3. He coined the term 'positive reinforcement.'
B.F. Skinner later expanded his studies to pigeons inside his Skinner box, where they would peck at a disc to receive food rewards at varying intervals or after completing specific tasks. From these experiments, Skinner concluded that reinforcement plays a vital role in learning new behaviors. He believed positive reinforcement strengthens behavior by providing a rewarding consequence, and that reinforced behaviors are more likely to be repeated and intensified.
4. Some critics argued that 'positive reinforcement' resembled bribery.
Some critics were skeptical about Skinner's approach, suggesting that focusing on behavior modification through positive reinforcement only led to short-term behavioral changes. They likened it to bribery, where rewards merely produced temporary results without instilling lasting change.
5. B.F. Skinner's concept of 'negative reinforcement' is often misunderstood.
Skinner believed that negative reinforcement also played a role in strengthening behavior. However, this doesn't mean subjecting an animal or person to an unpleasant stimulus, but rather removing an 'unpleasant reinforcer.' The idea was that the removal of a negative stimulus would be perceived as a 'reward' for the individual, thereby reinforcing the desired behavior.
6. B.F. Skinner trained pigeons to play ping-pong.

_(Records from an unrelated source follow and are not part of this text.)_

Lemma insert_t_map (cmpt : A -> A -> throws comparison) (g : A -> A) (x : A) (s : list A) :
  (forall a b, cmpt (g a) (g b) = cmpt a b) ->
  insert_t cmpt (g x) (map g s) = throws_bind (insert_t cmpt x s) (fun r => Ret (map g r)).
Proof.
  intros Hg. induction s as [|y s IH]; simpl; [done|]. rewrite Hg.
  destruct (cmpt x y) as [[]|e]; simpl; try done. rewrite IH.
  by destruct (insert_t cmpt x s).
Qed.

(** A sort whose comparator reads through [g] commutes with [g]. *)
Lemma isort_t_map (cmpt : A -> A -> throws comparison) (g : A -> A) (l : list A) :
  (forall a b, cmpt (g a) (g b) = cmpt a b) ->
  isort_t cmpt (map g l) = throws_bind (isort_t cmpt l) (fun r => Ret (map g r)).
Proof.
  intros Hg. induction l as [|x l IH]; simpl; [done|]. rewrite IH.
  destruct (isort_t cmpt l); simpl; [by apply insert_t_map|done].
Qed.

Lemma isort_t_perm (cmpt : A -> A -> throws comparison) (l r : list A) :
  isort_t cmpt l = Ret r -> r ≡ₚ l.
Proof.
  revert r. induction l as [|x l IH]; simpl; intros r; [by intros [= <-]|].
  destruct (isort_t cmpt l) as [s|]; simpl; [|done]. specialize (IH s eq_refl).
  rewrite <- IH. clear IH. revert r. induction s as [|y s IHs]; simpl; intros r.
  - by intros [= <-].
  - destruct (cmpt x y) as [[]|e]; simpl; try (by intros [= <-]).
    destruct (insert_t cmpt x s) as [r'|]; simpl; [|done]. intros [= <-].
    rewrite (IHs r' eq_refl). by rewrite Permutation_swap.
Qed.

(** The loop of [forEach] over a list in which [g] updated the elements
    that satisfy [P]: the results of those elements are updated by [h]. *)
Lemma map_throws_update {B} (F : A -> throws B) (g : A -> A) (h : B -> B) (P : A -> bool)
    (Q : B -> bool) (l : list A) :
  (forall x, x ∈ l -> P x = false -> g x = x) ->
  (forall x, x ∈ l -> P x = true ->
     (forall b, F x = Ret b -> F (g x) = Ret (h b)) /\ (forall e, F x = Throw e -> F (g x) = Throw e)) ->
  (forall x b, x ∈ l -> F x = Ret b -> Q b = P x) ->
  map_throws F (map g l) =
    (map (fun b => if Q b then h b else b) (map_throws F l).1, (map_throws F l).2).
Proof.
  intros Hid Hupd HQ. induction l as [|x l IH]; simpl; [done|].
  assert (IH' : map_throws F (map g l) =
    (map (fun b => if Q b then h b else b) (map_throws F l).1, (map_throws F l).2))
    by (apply IH; intros; [apply Hid|apply Hupd|eapply HQ]; try done; by right).
  assert (Hx0 : x ∈ x :: l) by by left.
  destruct (P x) eqn:Px.
  - destruct (Hupd x Hx0 Px) as [Hr Ht].
    destruct (F x) as [b|e] eqn:Fx.
    + rewrite (Hr b eq_refl), IH'. destruct (map_throws F l). simpl.
      by rewrite (HQ x b Hx0 Fx), Px.
    + by rewrite (Ht e eq_refl).
  - rewrite (Hid x Hx0 Px).
    destruct (F x) as [b|e] eqn:Fx; [|done].
    rewrite IH'. destruct (map_throws F l). simpl.
    by rewrite (HQ x b Hx0 Fx), Px.
Qed.

(** Updating the element at [k] of a list whose elements have distinct
    keys [q] is updating the element with the key of that element. *)
Lemma alter_as_map (q : A -> nat) (h : A -> A) (k : nat) (c : A) (l : list A) :
  NoDup (map q l) -> l !! k = Some c ->
  alter h k l = map (fun b => if Nat.eqb (q b) (q c) then h b else b) l.
Proof.
  intros Hnd Hk. apply list_eq. intros m.
  change (map (fun b => if Nat.eqb (q b) (q c) then h b else b) l)
    with ((fun b => if Nat.eqb (q b) (q c) then h b else b) <$> l).
  rewrite list_lookup_fmap. destruct (decide (m = k)) as [->|Hne].
  - rewrite list_lookup_alter_eq, Hk. simpl. by rewrite Nat.eqb_refl.
  - rewrite list_lookup_alter_ne by done. destruct (l !! m) as [b|] eqn:Hm; simpl; [|done].
    destruct (Nat.eqb_spec (q b) (q c)) as [Hq|]; [|done]. exfalso. apply Hne.
    apply (NoDup_lookup (map q l) m k (q c)); [done| |].
    + change (map q l) with (q <$> l). rewrite list_lookup_fmap, Hm. simpl. by rewrite Hq.
    + change (map q l) with (q <$> l). by rewrite list_lookup_fmap, Hk.
Qed.

(** The positions tagging a list. *)
Lemma indexed_alter (f : A -> A) (i : nat) (l : list A) :
  indexed (alter f i l) = map (fun ix => if Nat.eqb ix.1 i then (ix.1, f ix.2) else ix) (indexed l).
Proof.
  apply list_eq. intros m.
  change (map ?F (indexed l)) with (F <$> indexed l).
  rewrite list_lookup_fmap, !indexed_lookup. destruct (decide (m = i)) as [->|Hne].
  - rewrite list_lookup_alter_eq. destruct (l !! i); simpl; [|done]. by rewrite Nat.eqb_refl.
  - rewrite list_lookup_alter_ne by done. destruct (l !! m); simpl; [|done].
    by rewrite (proj2 (Nat.eqb_neq m i) Hne).
Qed.

Lemma indexed_elem (l : list A) (x : nat * A) : x ∈ indexed l -> l !! x.1 = Some x.2.
Proof.
  intros [m Hm]%list_elem_of_lookup. rewrite indexed_lookup in Hm.
  destruct (l !! m) eqn:E; [|done]. by inv Hm.
Qed.

Lemma indexed_NoDup (l : list A) : NoDup (map fst (indexed l)).
Proof.
  unfold indexed. change (map fst ?z) with (fst <$> z).
  rewrite fst_zip by (rewrite length_seq; lia). apply NoDup_seq.
Qed.
End update_lists.

(** ** A render of the workflow with one node updated *)

Section render_update.
Context `{Resolver} `{Collation}.

(** The cards of a render show distinct nodes. *)
Lemma rendered_nodes_NoDup (oi reg : value) (ns : list value) (sorted : list (nat * value)) :
  isort_t title_compare (indexed ns) = Ret sorted ->
  NoDup (map c_node (map_throws (fun ix => render_card oi reg ix.1 ix.2) sorted).1).
Proof.
  intros Es. pose proof (map_throws_prefix (fun ix => render_card oi reg ix.1 ix.2) sorted) as Hp.
  set (mt := map_throws (fun ix => render_card oi reg ix.1 ix.2) sorted) in *.
  rewrite (Forall2_map_eq fst c_node (take (length mt.1) sorted) mt.1).
  - change (map fst ?z) with (fst <$> z). rewrite fmap_take.
    eapply sublist_NoDup; [|apply sublist_take].
    change (fst <$> sorted) with (map fst sorted).
    rewrite (isort_t_perm _ _ _ Es). apply indexed_NoDup.
  - eapply Forall2_impl; [exact Hp|]. intros ix c Hc. by apply render_card_node in Hc.
Qed.

(** The card at [k] of a render is the card of the node it names. *)
Lemma rendered_card (oi reg : value) (ns : list value) (sorted : list (nat * value)) (k : nat) (c : card) :
  isort_t title_compare (indexed ns) = Ret sorted ->
  (map_throws (fun ix => render_card oi reg ix.1 ix.2) sorted).1 !! k = Some c ->
  exists n, ns !! c_node c = Some n /\ render_card oi reg (c_node c) n = Ret c.
Proof.
  intros Es Hk. pose proof (map_throws_prefix (fun ix => render_card oi reg ix.1 ix.2) sorted) as Hp.
  destruct (Forall2_lookup_r _ _ _ _ _ Hp Hk) as [x [Hx Hr]].
  pose proof (render_card_node _ _ _ _ _ Hr) as Hn. exists x.2. rewrite Hn. split; [|done].
  apply indexed_elem. rewrite <- (isort_t_perm _ _ _ Es).
  apply list_elem_of_lookup_2 in Hx. apply elem_of_take in Hx as [i [Hi _]]. by apply list_elem_of_lookup_2 in Hi.
Qed.

(** Updating a node that a card shows, in a way that keeps its title and
    changes its card by [h], changes the render by [h] at that card. *)
Lemma renderWorkflow_update (wps : list (string * value)) (ns : list value) (upd : value -> value)
    (h : card -> card) (k : nat) (c : card) (oi reg : value) (old : view) :
  get (VObj wps) "nodes" = VArr ns ->
  (forall y, get_strict (upd y) "title" = get_strict y "title") ->
  v_cards (renderWorkflow (VObj wps) oi reg old) !! k = Some c ->
  (forall n, ns !! c_node c = Some n -> render_card oi reg (c_node c) n = Ret c ->
     render_card oi reg (c_node c) (upd n) = Ret (h c)) ->
  renderWorkflow (update_node (VObj wps) (c_node c) upd) oi reg old =
    map_cards (alter h k) (renderWorkflow (VObj wps) oi reg old).
Proof.
  intros Hns Htitle Hc Hrc. unfold renderWorkflow in Hc |- *. unfold update_node.
  rewrite Hns, get_set_eq. rewrite Hns in Hc. cbn [set truthy negb js_or get] in Hc |- *.
  rewrite length_alter, indexed_alter.
  set (g := fun ix : nat * value => if Nat.eqb ix.1 (c_node c) then (ix.1, upd ix.2) else ix).
  rewrite (isort_t_map _ g).
  2:{ intros a b. unfold g, title_compare.
      destruct (Nat.eqb a.1 (c_node c)), (Nat.eqb b.1 (c_node c)); cbn [snd]; by rewrite ?Htitle. }
  destruct (isort_t title_compare (indexed ns)) as [sorted|e] eqn:Es; cbn [throws_bind] in Hc |- *;
    [|simpl in Hc; done].
  destruct (map_throws (fun ix => render_card oi reg ix.1 ix.2) sorted) as [cs err] eqn:Em.
  cbn [v_cards] in Hc.
  destruct (rendered_card oi reg ns sorted k c Es) as [n [Hn Hrn]]; [by rewrite Em|].
  rewrite (map_throws_update _ g h (fun ix => Nat.eqb ix.1 (c_node c)) (fun b => Nat.eqb (c_node b) (c_node c))).
  - rewrite Em. unfold map_cards. cbn [v_count v_cards v_error fst snd]. f_equal. symmetry.
    apply alter_as_map; [|done].
    pose proof (rendered_nodes_NoDup oi reg ns sorted Es) as Hnd. by rewrite Em in Hnd.
  - intros x _ Hx. unfold g. by rewrite Hx.
  - intros [m y] Hx Hm. apply Nat.eqb_eq in Hm. cbn [fst snd] in *. subst m.
    rewrite (isort_t_perm _ _ _ Es) in Hx. apply indexed_elem in Hx. cbn [fst snd] in Hx.
    rewrite Hx in Hn. injection Hn as ->. unfold g. cbn [fst snd]. rewrite Nat.eqb_refl.
    split; intros ?; rewrite Hrn; [intros [= <-]; by apply Hrc|done].
  - intros x b _ Hb. by rewrite (render_card_node _ _ _ _ _ Hb).
Qed.
End render_update.
(** The uninterrupted creation handler on a valid request. *)
Lemma post_models_ok (ps : list (string * value)) (ms : list value) (body : value)
    (uuid now : string) :
  get (VObj ps) "models" = VArr ms -> nullish body = false ->
  truthy (get body "name") = true -> truthy (get body "type") = true ->
  let entry := new_entry (get body "name") (get body "type") (get body "path")
                 (get body "note") uuid now in
  post_models (Some (VObj ps)) body uuid now =
    ({| status := 200; payload := entry |}, Some (set (VObj ps) "models" (VArr (ms ++ [entry])))).
Proof.
  intros Hms Hb Hn Ht entry. unfold post_models. rewrite post_validate_ok by done.
  unfold post_commit, get_strict. simpl nullish. cbv iota. by rewrite Hms.
Qed.

(** C12: a creation with a [name] and a [type] answers 200 with the new
    entry and stores the registry with exactly that entry appended: fresh
    id, [path] and [note] defaulting to the empty string, the timestamp. *)
Theorem post_models_appends (ps : list (string * value)) (ms : list value) (body : value)
    (uuid now : string) :
  get (VObj ps) "models" = VArr ms -> nullish body = false ->
  truthy (get body "name") = true -> truthy (get body "type") = true ->
  let entry := new_entry (get body "name") (get body "type") (get body "path")
                 (get body "note") uuid now in
  post_models (Some (VObj ps)) body uuid now =
    ({| status := 200; payload := entry |}, Some (set (VObj ps) "models" (VArr (ms ++ [entry])))).
Proof. apply post_models_ok. Qed.

(** A creation without a truthy [name] or [type] is rejected with 400
    before the file is read, and the stored registry is unchanged. *)
Theorem post_models_rejects (file : option value) (body : value) (uuid now : string) :
  nullish body = false ->
  truthy (get body "name") = false \/ truthy (get body "type") = false ->
  post_models file body uuid now = (error_response 400 "name and type are required", file).
Proof.
  intros Hb Hnt. unfold post_models, post_validate. rewrite Hb.
  destruct Hnt as [-> | ->]; [done|]. by destruct (truthy (get body "name")).
Qed.

Lemma strict_eq_str (v : value) (s : string) : strict_eq v (VStr s) = true <-> v = VStr s.
Proof.
  destruct v; simpl; try (split; congruence). rewrite String.eqb_eq. split; congruence.
Qed.
(** The host, up to the first [:] outside brackets, and the port after it. *)
Fixpoint split_hostport (in_brackets : bool) (s : string) : string * option string :=
  match s with
  | EmptyString => ("", None)
  | String c s' =>
      if Ascii.eqb c ":" && negb in_brackets then ("", Some s')
      else let b := if Ascii.eqb c "[" then true else if Ascii.eqb c "]" then false else in_brackets in
           let '(h, p) := split_hostport b s' in (String c h, p)
  end.

(** The port state: empty, or a decimal number at most 65535, serialised
    without leading zeros and dropped when it is the scheme's default. *)
Definition parse_port (scheme port : string) : throws string :=
  if String.eqb port "" then Ret "" else
  match decimal 0 port with
  | None => Throw invalid_url
  | Some n =>
      if N.ltb 65535 n then Throw invalid_url
      else match default_port scheme with
           | Some d => if N.eqb n d then Ret "" else Ret (z_to_str (Z.of_N n))
           | None => Ret (z_to_str (Z.of_N n))
           end
  end.

(** ** IPv4 hosts *)

(** The digits of an IPv4 number in radix [r]: [None] on a character
    that is not a digit of the radix. *)
Fixpoint radix_digits (r acc : N) (s : string) : option N :=
  match s with
  | EmptyString => Some acc
  | String c s' =>
      match hex_val c with
      | Some d => if N.ltb (N.of_nat d) r then radix_digits r (acc * r + N.of_nat d) s' else None
      | None => None
      end
  end.

(** The IPv4 number parser: [0x] or [0X] starts a hexadecimal number, [0]
    followed by more an octal one, anything else is decimal; nothing after
    the prefix is zero, an empty part is refused. *)
Definition ipv4_number (s : string) : option N :=
  if String.eqb s "" then None else
  let '(r, digits) :=
    match s with
    | String z (String x rest) =>
        if Ascii.eqb z "0" && (Ascii.eqb x "x" || Ascii.eqb x "X") then (16%N, rest)
        else if Ascii.eqb z "0" then (8%N, String x rest) else (10%N, s)
    | _ => (10%N, s)
    end in
  radix_digits r 0 digits.

(** The parts of a host on its dots, without one trailing empty part. *)
Definition ipv4_parts (h : string) : list string :=
  let parts := split_at_char "." h in
  if String.eqb (List.last parts "") "" && Nat.ltb 1 (length parts) then removelast parts else parts.

Definition is_digit (c : ascii) : bool := Nat.leb 48 (nat_of_ascii c) && Nat.leb (nat_of_ascii c) 57.

(** The ends-in-a-number checker: the last part is a non-empty run of
    decimal digits or an IPv4 number. *)
Definition ends_in_number (h : string) : bool :=
  let last := List.last (ipv4_parts h) "" in
  (negb (String.eqb last "") && all_chars is_digit last) || bool_decide (is_Some (ipv4_number last)).
(** C22: the delete button of an entry whose id holds a [?] deletes
    another entry and not its own: [fetch] sends what follows the [?] as
    the query, so the route reads the id [id] before it.  The file and
    the client's registry lose the entries of id [id] and keep the entry
    clicked. *)
Theorem query_id_deletes_other (c : model_client) (ps : list (string * value)) (ms : list value)
    (model other : value) (id q : string) :
  normal (VObj ps) -> keys_unique (VObj ps) -> get (VObj ps) "models" = VArr ms ->
  Forall (fun m => nullish m = false) ms -> other ∈ ms -> get other "id" = VStr id ->
  route_safe id = true -> all_chars printable q = true -> get model "id" = VStr (id ++ "?" ++ q) ->
  let ms' := filter (fun m => get m "id" <> VStr id) ms in
  delete_click model c (Some (VObj ps)) =
    (({| mc_registry := VArr ms'; mc_list := (renderModels (VArr ms')).1;
         mc_form := mc_form c; mc_log := mc_log c |}, (renderModels (VArr ms')).2),
     Some (set (VObj ps) "models" (VArr ms'))) /\
  (model ∈ ms -> model ∈ ms').
Proof.
  intros Hn Hk Hms Hnull Hin Hid Hs Hq Hmid ms'. split.
  - destruct (delete_route_prefix id ("?" ++ q) Hs Hq eq_refl) as (u & Hu & Hr).
    apply (delete_click_param c ps ms model u id); try done.
    + apply Exists_exists. by exists other.
    + by rewrite Hmid.
  - intros Hm. apply list_elem_of_filter. split; [|done]. rewrite Hmid. intros [= E].
    apply (f_equal String.length) in E. rewrite !str_length_app in E. simpl String.length in E. lia.
Qed.

(** C23: the delete button of an entry whose id ends in a [%] never
    deletes it: the route reads the segment and [decodeURIComponent]
    throws, Express answers 400, the file is kept as it was and the
    client fetches back the same registry, the entry still in it. *)
Theorem trailing_pct_id_undeletable (c : model_client) (file : option value) (model : value) (a : string) :
  route_safe a = true -> get model "id" = VStr (a ++ "%") ->
  delete_click model c file = (loadModels (get_models file) c, file).
Proof.
  intros Hs Hid. destruct (delete_route_trailing_pct a Hs) as (u & Hu & Hr).
  unfold delete_click. rewrite Hid. cbn [to_str]. by rewrite Hu, Hr.
Qed.
(* ===== verification/Proxy.v ===== *)
(** * The proxy to the ComfyUI backend

    [comfyUrl(pathname)] (server.js lines 47-50) parses
    [COMFYUI_BASE_URL] and resolves a path against it (the parser is in
    [Url]); [proxyToComfyUI] (lines 52-78) forwards a request to
    [comfyUrl('/' + targetPath)] and copies the answer back.  Three routes
    give the target path (lines 164-167): [object_info],
    [history/:id], [view?<the query of the request>] and, for any other
    path under [/api/comfyui/], the rest of the path.  [POST /api/run]
    (lines 149-162) posts the workflow to [comfyUrl('/prompt')] and
    catches every failure.

    [fetch] builds a [Request] from the URL first: a URL with credentials
    is refused with a [TypeError], and a scheme other than [http] or
    [https] makes the fetch fail; both happen before anything is sent.
    The checks [fetch] makes on the headers it is given are not modelled
    (undici refuses [transfer-encoding], [keep-alive], [upgrade],
    [expect], a [connection] other than [close] or [keep-alive], and a
    [content-length] that differs from the body it sends, the copied
    header of a body [JSON.stringify] wrote again): [forward] is the
    request sent for headers that pass them; headers that fail them are
    one more way for the handler's promise to reject.

    The server runs on Express 4 (the unnamed wildcard [/api/comfyui/*]
    is refused by Express 5): a route handler whose promise rejects is not
    caught, and Node (15 and later) exits on an unhandled rejection. *)

From S2P Require Import Prelude JsValue Json JsonParse History Startup Url.

Local Open Scope string_scope.

(** ** [comfyUrl] and [fetch] *)

(** The URL [comfyUrl(pathname)] builds, with [COMFYUI_BASE_URL] as the
    text [cfg]: [new URL(pathname, new URL(COMFYUI_BASE_URL))]. *)
Definition comfy_url (cfg pathname : string) : throws url :=
  let! base := parse_url cfg in new_URL pathname base.

(** [comfyUrl(pathname)] (server.js lines 47-50): its [toString()]. *)
Definition comfyUrl (cfg pathname : string) : throws string :=
  let! u := comfy_url cfg pathname in Ret (url_href u).

(** What [fetch(url)] does with the URL before sending: [new Request]
    refuses credentials, and a scheme other than [http] or [https] is a
    network error ([TypeError: fetch failed]). *)
Definition request_target (u : url) : throws string :=
  if negb (String.eqb (u_user u) "") then
    Throw (TypeError ("Request cannot be constructed from a URL that includes credentials: " ++ url_href u))
  else if String.eqb (u_scheme u) "http" || String.eqb (u_scheme u) "https" then Ret (url_href u)
  else Throw (TypeError "fetch failed").

(** A URL [fetch] sends a request to. *)
Definition fetchable (u : url) : bool :=
  String.eqb (u_user u) "" && (String.eqb (u_scheme u) "http" || String.eqb (u_scheme u) "https").

(** ** The proxy *)

(** The routes of the proxy (server.js lines 164-167); [RView] carries
    [req.url], [RAny] the part of the path after [/api/comfyui/]
    ([req.params[0]]). *)
Inductive route : Type :=
  | RObjectInfo
  | RHistory (id : string)
  | RView (req_url : string)
  | RAny (rest : string).

(** [pathnameOverride || req.params[0]]; for the view route
    [`view?${req.url.split('?')[1] || ''}`]. *)
Definition target_path (r : route) : string :=
  match r with
  | RObjectInfo => "object_info"
  | RHistory id => "history/" ++ id
  | RView u => "view?" ++ match split_at_char "?" u with _ :: q :: _ => q | _ => "" end
  | RAny rest => rest
  end.

Record request := {
  rq_method : string;
  rq_headers : list (string * string);   (* names in lower case, as Node gives them *)
  rq_body : value                        (* [req.body] after [express.json] *)
}.

Record outgoing := {
  out_url : string;
  out_method : string;
  out_headers : list (string * string);
  out_body : option string
}.

(** The request [proxyToComfyUI] sends (server.js lines 53-62): to the
    URL [comfyUrl] builds, once [fetch] accepted it, with the incoming
    headers without [host] and the body serialised again except for [GET]
    and [HEAD]. *)
Definition forward (cfg : string) (r : route) (rq : request) : throws outgoing :=
  let! u := comfy_url cfg ("/" ++ target_path r) in
  let! target := request_target u in
  Ret {| out_url := target; out_method := rq_method rq;
         out_headers := filter (fun kv => kv.1 <> "host") (rq_headers rq);
         out_body := if String.eqb (rq_method rq) "GET" || String.eqb (rq_method rq) "HEAD"
                     then None else stringify (rq_body rq) |}.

In his exploration of positive reinforcement, Skinner taught pigeons to play ping-pong to assess their trainability. His ultimate goal was to teach them to guide bombs and missiles, even securing military funding for this unusual research. He preferred working with pigeons as they responded well to reinforcement and punishment, which helped validate his theories. Today, we know pigeons are capable of performing various tasks, such as distinguishing written words from gibberish and even spotting cancer.
7. B.F. Skinner’s groundbreaking first book, The Behavior of Organisms.
Released in 1938, Skinner’s pioneering book argued that simple observations of cause and effect, reward and punishment, were just as crucial in understanding behavior as any other 'conceptual or neural processes.'
Skinner posited that behavior was the primary focus, dismissing thoughts and feelings as unreliable side effects of behavior. This stance was controversial among his peers. Nevertheless, Skinner’s theories advanced the understanding of the relationship between stimuli and behavior and may have even laid the foundation for understanding the brain’s reward circuitry, particularly the amygdala.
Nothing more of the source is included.